The tipping point is coming. I don’t know if it’ll be like the Ron Kovic era above,  but I can feel the pressure mounting.

why I went to New York this week: video

Just a brief note to annotate the video above. Filmmaker David Eric Allen, who I met there, did a good job of conveying the event I was there to witness – the arraignment of 15 young veterans and their supporters   — and even intermixed footage of Monday’s events with that of the moment on October 15 when Nassau County police brought in mounted units, on their horses, to keep unarmed veterans away from the the October 15 presidential debate.
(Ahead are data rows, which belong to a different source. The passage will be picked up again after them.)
(* ===== verification/Help.v ===== *)
(** base/argh.rs, [argh_shared]: the list of commands with their descriptions, in lines of at
    most 80 characters. *)

From S2P Require Import Prelude Text.

Module Help.

Record CommandInfo := mkCommandInfo { name : bytes; description : bytes }.

Definition INDENT : bytes := #"  ".
Definition DESCRIPTION_INDENT : nat := 20.
Definition WRAP_WIDTH : nat := 80.

(** [chars().count()]: the bytes that start a character. *)
Definition char_len (s : bytes) : nat := length (filter (fun c => cont c = false) s).

Definition space : byte := bof 32.
Definition spaces (n : nat) : bytes := replicate n space.

(** The line and whether spaces were added. *)
Definition indent_description (line : bytes) : bytes * bool :=
  let cur_len := char_len line in
  if (cur_len <? DESCRIPTION_INDENT)%nat then (line ++ spaces (DESCRIPTION_INDENT - cur_len), true) else (line, false).

(** The output; the line is empty afterwards. *)
Definition new_line (current_line out : bytes) : bytes := out ++ newline :: current_line.

(** The inner loop: the line, and the words that are left. *)
Fixpoint fill (current_line : bytes) (words : list bytes) : bytes * list bytes :=
  match words with
  | [] => (current_line, [])
  | word :: rest =>
      if (WRAP_WIDTH <? char_len current_line + char_len word + 1)%nat then (current_line, words)
      else fill (current_line ++ space :: word) rest
  end.

(** The outer loop; a word is taken in every round. *)
Fixpoint wrap (fuel : nat) (current_line : bytes) (words : list bytes) (out : bytes) : bytes :=
  match fuel, words with
  | S fuel, first_word :: words =>
      let '(line, rest) := fill ((indent_description current_line).1 ++ first_word) words in
      match rest with
      | [] => wrap fuel line [] out
      | _ => wrap fuel [] rest (new_line line out)
      end
  | _, _ => new_line current_line out
  end.

Definition write_description (out : bytes) (cmd : CommandInfo) : bytes :=
  let current_line := INDENT ++ name cmd in
  if is_empty (description cmd) then new_line current_line out else
  let '(current_line, out) :=
    let '(line, added) := indent_description current_line in if added then (line, out) else ([], new_line line out) in
  let words := split_on space (description cmd) in
  wrap (length words) current_line words out.

Definition print_subcommands (commands : list CommandInfo) : bytes := foldl write_description [] commands.

(** * What is written *)

Definition text (lines : list bytes) : bytes := concat (map (cons newline) lines).

(** A group of words after an indentation. *)
Definition put (indent : bytes) (g : list bytes) : bytes := indent ++ join [space] g.

(** Lines are filled from the left: two words share a line only if it keeps the width, and
    a line ends only where the next word would not fit. *)
Fixpoint filled (indent : bytes) (groups : list (list bytes)) : Prop :=
  match groups with
  | [] => True
  | g :: groups =>
      g <> [] /\ ((2 <= length g)%nat -> (char_len (put indent g) <= WRAP_WIDTH)%nat) /\
      match groups with (w :: _) :: _ => (WRAP_WIDTH < char_len (put indent g) + char_len w + 1)%nat | _ => True end /\
      filled (spaces DESCRIPTION_INDENT) groups
  end.

Definition put_all (indent : bytes) (groups : list (list bytes)) : list bytes :=
  match groups with [] => [] | g :: groups => put indent g :: map (put (spaces DESCRIPTION_INDENT)) groups end.

Lemma char_len_app s t : char_len (s ++ t) = (char_len s + char_len t)%nat.
Proof. unfold char_len. by rewrite filter_app, length_app. Qed.

Lemma join_snoc g w : g <> [] -> join [space] (g ++ [w]) = join [space] g ++ space :: w.
Proof.
  induction g as [|x g IH]; [done |]. intros _. destruct g as [|y g]; [done |].
  change (join [space] (x :: y :: g)) with (x ++ [space] ++ join [space] (y :: g)).
  change (join [space] ((x :: y :: g) ++ [w])) with (x ++ [space] ++ join [space] ((y :: g) ++ [w])).
  rewrite IH by done. by rewrite <- !app_assoc.
Qed.

Lemma fill_spec indent g words line rest :
  g <> [] -> ((2 <= length g)%nat -> (char_len (put indent g) <= WRAP_WIDTH)%nat) -> fill (put indent g) words = (line, rest) ->
  exists h, words = h ++ rest /\ line = put indent (g ++ h) /\
    ((2 <= length (g ++ h))%nat -> (char_len line <= WRAP_WIDTH)%nat) /\
    match rest with w :: _ => (WRAP_WIDTH < char_len line + char_len w + 1)%nat | [] => True end.
Proof.
  revert g. induction words as [|w words IH]; intros g Hg Hw H; cbn [fill] in H.
  - injection H as <- <-. exists []. rewrite (app_nil_r g). by split_and!.
  - destruct (Nat.ltb_spec WRAP_WIDTH (char_len (put indent g) + char_len w + 1)) as [Hlt|Hle].
    + injection H as <- <-. exists []. rewrite (app_nil_r g). by split_and!.
    + assert (put indent g ++ space :: w = put indent (g ++ [w])) as Hp by (unfold put; by rewrite join_snoc, app_assoc).
      rewrite Hp in H. apply IH in H as (h & -> & -> & Hl & Hr).
      * exists (w :: h). assert ((g ++ [w]) ++ h = g ++ w :: h) as Hgh by (by rewrite <- app_assoc). rewrite Hgh in *. by split_and!.
      * by destruct g.
      * intros _. rewrite <- Hp, char_len_app. change (space :: w) with ([space] ++ w). rewrite char_len_app. change (char_len [space]) with 1%nat. lia.
Qed.

Lemma text_snoc l out : new_line l out = out ++ text [l].
Proof. unfold new_line, text. cbn. by rewrite app_nil_r. Qed.

Lemma indent_empty : (indent_description []).1 = spaces DESCRIPTION_INDENT.
Proof. done. Qed.

Lemma wrap_spec fuel line words out :
  words <> [] -> (length words <= fuel)%nat ->
  exists groups, concat groups = words /\ filled (indent_description line).1 groups /\
    wrap fuel line words out = out ++ text (put_all (indent_description line).1 groups).
Proof.
  revert line words out. induction fuel as [|fuel IH]; intros line words out Hw Hf; [destruct words; [done | cbn in Hf; lia] |].
  destruct words as [|w words]; [done |]. cbn [wrap]. set (indent := (indent_description line).1).
  destruct (fill (indent ++ w) words) as [line' rest] eqn:E.
  change (indent ++ w) with (put indent [w]) in E. apply fill_spec in E as (h & -> & -> & Hl & Hr); [| done | cbn; lia].
  destruct rest as [|r rest].
  - rewrite app_nil_r. exists [w :: h]. split; [cbn; by rewrite app_nil_r | split; [done |]]. cbn [put_all map]. rewrite <- text_snoc. by destruct fuel.
  - destruct (IH [] (r :: rest) (new_line (put indent ([w] ++ h)) out)) as (groups & Hc & Hfl & Hwr); [done | cbn in Hf |- *; rewrite length_app in Hf; cbn in Hf; lia |].
    exists ((w :: h) :: groups). split; [cbn; by rewrite Hc | split].
    + cbn [filled]. split_and!; [done | done | | exact Hfl]. destruct groups as [|[|x g] groups]; [done | done |]. by injection Hc as -> _.
    + rewrite Hwr, text_snoc, <- app_assoc. f_equal. rewrite indent_empty. unfold put_all, text. cbn [map concat]. rewrite app_nil_r. f_equal.
      by destruct groups.
Qed.

(** A description is split at its spaces and filled into lines: the first goes on after the
    name, padded to the column, if the name leaves room, and no word is lost, moved or
    cut.  A line is wider than 80 characters only if it holds a single word. *)
Theorem write_description_spec out n d :
  d <> [] ->
  exists groups, concat groups = split_on space d /\
    write_description out (mkCommandInfo n d) =
    out ++ text (if (char_len (INDENT ++ n) <? DESCRIPTION_INDENT)%nat
                 then put_all (INDENT ++ n ++ spaces (DESCRIPTION_INDENT - char_len (INDENT ++ n))) groups
                 else (INDENT ++ n) :: put_all (spaces DESCRIPTION_INDENT) groups) /\
    filled (if (char_len (INDENT ++ n) <? DESCRIPTION_INDENT)%nat then INDENT ++ n ++ spaces (DESCRIPTION_INDENT - char_len (INDENT ++ n)) else spaces DESCRIPTION_INDENT) groups.
Proof.
  intros Hd. assert (split_on space d <> []) as Hne by (destruct d as [|c d]; [done |]; cbn; repeat case_match; done).
  unfold write_description. cbn [name description]. destruct d as [|c d]; [done |]. cbn [is_empty].
  unfold indent_description at 1. destruct (Nat.ltb_spec (char_len (INDENT ++ n)) DESCRIPTION_INDENT) as [Hlt|Hge].
  - set (line := (INDENT ++ n) ++ spaces _). destruct (wrap_spec (length (split_on space (c :: d))) line _ out Hne (Nat.le_refl _)) as (groups & Hc & Hf & Hw).
    assert ((indent_description line).1 = line) as Hi.
    { unfold indent_description. assert (char_len line = DESCRIPTION_INDENT) as ->; [| done]. subst line. rewrite char_len_app.
      assert (forall k, char_len (spaces k) = k) as -> by (intros k; induction k as [|k IHk]; [done |]; change (S (char_len (spaces k)) = S k); by rewrite IHk). lia. }
    rewrite Hi in Hf, Hw. exists groups. rewrite (app_assoc INDENT). by split_and!.
  - destruct (wrap_spec (length (split_on space (c :: d))) [] _ (new_line (INDENT ++ n) out) Hne (Nat.le_refl _)) as (groups & Hc & Hf & Hw).
    exists groups. split_and!; [done | | exact Hf]. rewrite Hw, text_snoc, <- app_assoc. f_equal. unfold text. cbn [map concat]. by rewrite app_nil_r.
Qed.

(** The words of a line, with and without its limit. *)
Lemma write_description_spec_witness :
  exists groups, concat groups = split_on space #"patch the image" /\
    write_description [] (mkCommandInfo #"patch" #"patch the image") = text (put_all #"  patch             " groups).
Proof.
  destruct (write_description_spec [] #"patch" #"patch the image") as (groups & Hc & Hw & _); [discriminate |].
  exists groups. split; [exact Hc | exact Hw].
Defined.

(** The macro gives no command a description: each is one line with its name. *)
Theorem print_subcommands_names cmds :
  print_subcommands (map (fun n => mkCommandInfo n []) cmds) = text (map (app INDENT) cmds).
Proof.
  unfold print_subcommands. assert (forall out, foldl write_description out (map (fun n => mkCommandInfo n []) cmds) = out ++ text (map (app INDENT) cmds)) as H; [| exact (H [])].
  induction cmds as [|n cmds IH]; intros out; cbn [map foldl]; [by rewrite app_nil_r |]. rewrite IH. unfold write_description. cbn [description is_empty name].
  rewrite text_snoc, <- app_assoc. f_equal. unfold text. cbn [map concat]. by rewrite app_nil_r.
Qed.

End Help.
Definition do_command (a : CpioAction) (c : Cpio) : Step :=
  match a with
  | Test => stop (Exited (test c))
  | Restore => Next (restore xz_dec c) []
  | Patch => Next (patch keep_verity keep_force_encrypt c) []
  | Exists path => stop (Returned (if exists_ path c then Ok tt else Err tt))
  | Backup origin skip => next (backup xz_enc (read_file origin) skip c)
  | Remove path recursive => Next (rm path recursive c) []
  | Move from to => next (mv from to c)
  | MakeDir mode dir => Next (mkdir mode dir c) []
  | Link src dst => Next (ln src dst c) []
  | Add mode path file => next (add host mode path file c)
  | Extract paths =>
      if negb (is_empty paths) && negb (length paths =? 2)%nat then stop (Returned (Err tt)) else
      let '(acts, r) := extract (paths !! 0%nat) (paths !! 1%nat) c in
      match r with Ok _ => Next c acts | r => Stop (mkRun None [] acts (Returned r)) end
  | List_ path recursive => Stop (mkRun None (ls_lines path recursive c) [] (Returned (Ok tt)))
  end.

Definition prepend (l : list HostAction) (r : Run) : Run := mkRun (written r) (printed r) (l ++ acts r) (outcome r).

Definition words_of (cmd : bytes) : list bytes := filter (fun w => w <> []) (split_on " "%char cmd).

Fixpoint run_commands (file : bytes) (cmds : list bytes) (c : Cpio) : Run :=
  match cmds with
  | [] => mkRun (Some (dump c)) [] [] (Returned (Ok tt))
  | cmd :: cmds =>
      if starts_with cmd #"#" then run_commands file cmds c else
      match CpioCommand file (words_of cmd) with
      | Ok a =>
          match do_command a c with
          | Next c done_ => prepend done_ (run_commands file cmds c)
          | Stop r => r
          end
      | Err e => mkRun None [] [] (Exited (if is_help e then 0 else 1))
      | Panic => mkRun None [] [] (Returned Panic)
      end
  end.

Definition cpio_commands (file : bytes) (cmds : list bytes) : Run :=
  match read_file file with
  | Some data =>
      match load_from_data data with
      | Ok c => run_commands file cmds c
      | Err e => mkRun None [] [] (Returned (Err e))
      | Panic => mkRun None [] [] (Returned Panic)
      end
  | None => run_commands file cmds new
  end.
End Interpreter.

(** * Reading commands *)

(** A word of a command that is not taken for an option. *)
Definition plain (w : bytes) : Prop := w <> [] /\ starts_with w #"-" = false /\ " "%char ∉ w.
Allen also told the vet’s attorney (seen in the clip) that he also has footage of one cop saying: “This is New York –  you have no rights.” I may have found my prologue for the book.

I’ve mentioned many of the defendants here. Kris Goldsmith, who led my Winter Soldier piece, looked simultaneously looser and far more exhausted, while Adam Kokesh was as ever more wired than I am, and I was glad to meet the already-iconic Mathis Chiroux, who seemed taller than the rest in more ways than one.

In other shots you see some of the Vietnam vets who have their backs:  Bill Perry, who works overtime helping New Jersey veterans with, well, everything, and Joe Urgo, who ends the clip by saying “On to Boston!” Survivors of the first Winter Soldier, who have helped midwife the second,  both of the latter present as cheerful uncles, masking the dead-seriousness of this task of stopping a war before it goes on longer than the one that still sometimes claims them.